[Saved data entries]

Inductive CopyEvent :=
  | MkdirAll (failure : option string)
  | OpenSource (failure : option string)
  | OpenTarget (failure : option string)
  | MoveSome (n : Z)                               (* one read and its write, of at most n bytes *)
  | MoveFails (n : Z) (reason : string)            (* of a last read n bytes are written, or the read fails *)
  | ReachEnd
  | Sync (failure : option string)
  | CloseTarget (failure : option string)
  | Rename (failure : option string)
  | JobWrites (data : string).                     (* the job changes the file *)

Section copy.
Context `{Env} (destination : string).

Definition partial : string := destination +:+ ".partial".

Definition at_copy (s : CopyStage) (c : Copy) : Copy :=
  {| cy_files := cy_files c; cy_source := cy_source c; cy_stage := s |}.
Definition put (path data : string) (c : Copy) : Copy :=
  {| cy_files := <[path := data]> (cy_files c); cy_source := cy_source c; cy_stage := cy_stage c |}.

Definition append_ (path data : string) (c : Copy) : Copy := put path (default "" (cy_files c !! path) +:+ data) c.

(** An operation that fails ends the copy; one that succeeds leads on. *)
Definition orFail (failure : option string) (c next : Copy) : Copy :=
  match failure with Some reason => at_copy (Copied (Err reason)) c | None => next end.

(** One event; None where it cannot happen now. *)
Definition copyStep (e : CopyEvent) (c : Copy) : option Copy :=
  match e, cy_stage c with
  | JobWrites data, _ => Some {| cy_files := cy_files c; cy_source := Some data; cy_stage := cy_stage c |}
  | MkdirAll failure, MakingDirectory => Some (orFail failure c (at_copy OpeningSource c))
  | OpenSource failure, OpeningSource =>
      match failure, cy_source c with
      | None, None => None
      | _, _ => Some (orFail failure c (at_copy OpeningTarget c))
      end
  | OpenTarget failure, OpeningTarget => Some (orFail failure c (at_copy (Moving "") (put partial "" c)))
  | MoveSome n, Moving copied =>
      let chunk := sliceTo n (sliceFrom (len copied) (default "" (cy_source c))) in
      if (chunk =? "")%string then None
      else Some (at_copy (Moving (copied +:+ chunk)) (append_ partial chunk c))
  | MoveFails n reason, Moving copied =>
      let chunk := sliceTo n (sliceFrom (len copied) (default "" (cy_source c))) in
      Some (at_copy (Syncing copied (Some reason)) (append_ partial chunk c))
  | ReachEnd, Moving copied =>
      if len (default "" (cy_source c)) <=? len copied then Some (at_copy (Syncing copied None) c) else None
  | Sync failure, Syncing copied e => Some (at_copy (Closing copied (joined e failure)) c)
  | CloseTarget failure, Closing copied e => Some (orFail (joined e failure) c (at_copy (Renaming copied) c))
  | Rename failure, Renaming copied =>
      data ← cy_files c !! partial;
      Some (orFail failure c {| cy_files := <[destination := data]> (delete partial (cy_files c)); cy_source := cy_source c;
                                cy_stage := Copied (Ok (len copied, hexText (sha256 copied))) |})
  | _, _ => None
  end.

Fixpoint copyAll (events : list CopyEvent) (c : Copy) : option Copy :=
  match events with
  | [] => Some c
  | e :: rest => c' ← copyStep e c; copyAll rest c'
  end.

WHAT THE EXERCISE ASKS: The expected result is every line above containing the string "path".

WRITTEN ANSWER:
Definition put (path data : string) (c : Copy) : Copy :=
  {| cy_files := <[path := data]> (cy_files c); cy_source := cy_source c; cy_stage := cy_stage c |}.
Definition append_ (path data : string) (c : Copy) : Copy := put path (default "" (cy_files c !! path) +:+ data) c.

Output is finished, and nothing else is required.